Collected data
• • • • • • •
(* ===== verification/Queue.v ===== *)
(** * The lock-free multi-producer single-consumer ring (core/queue.c)

    Every access to a shared variable is one step of a state machine whose threads
    are any number of producers, the consumer and a closing thread; interleavings are
    the runs of [exec]. The machine is sequentially consistent; QueueWeak.v runs the same
    code over release/acquire memory. Positions are 64-bit,
    with the wrap-around of their arithmetic written out; the theorems speak of runs
    of fewer than 2^62 steps, so that no position wraps. *)
From S2P Require Import Prelude.

Local Open Scope Z_scope.

(** ** Capacity *)

(** The loop of [next_pow2]: [None] while it has not ended. *)
Fixpoint next_pow2_loop (fuel : nat) (p n : Z) : option Z :=
  if p <? n then
    match fuel with
    | O => None
    | S fuel' => next_pow2_loop fuel' (u64 (p * 2)) n
    end
  else Some p.

Definition next_pow2 (fuel : nat) (n : Z) : option Z :=
  if n <=? 1 then Some 1 else next_pow2_loop fuel 2 n.

(** ** The machine *)

Section queue.
Context {A : Type}.

(** A slot: the record, [None] for a tombstone, and the publish counter. *)
Record mpsc_slot_t := Slot { slot_rec : option A; slot_seq : Z }.

(** One call of [try_put] ([op_blocking = false]) or [put]. *)
Record op := Op { op_rec : A; op_blocking : bool }.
• • • • • • •
Lines holding the string "else" must be copied out of the entries above.

**Problem solution**
  else Some p.
  if n <=? 1 then Some 1 else next_pow2_loop fuel 2 n.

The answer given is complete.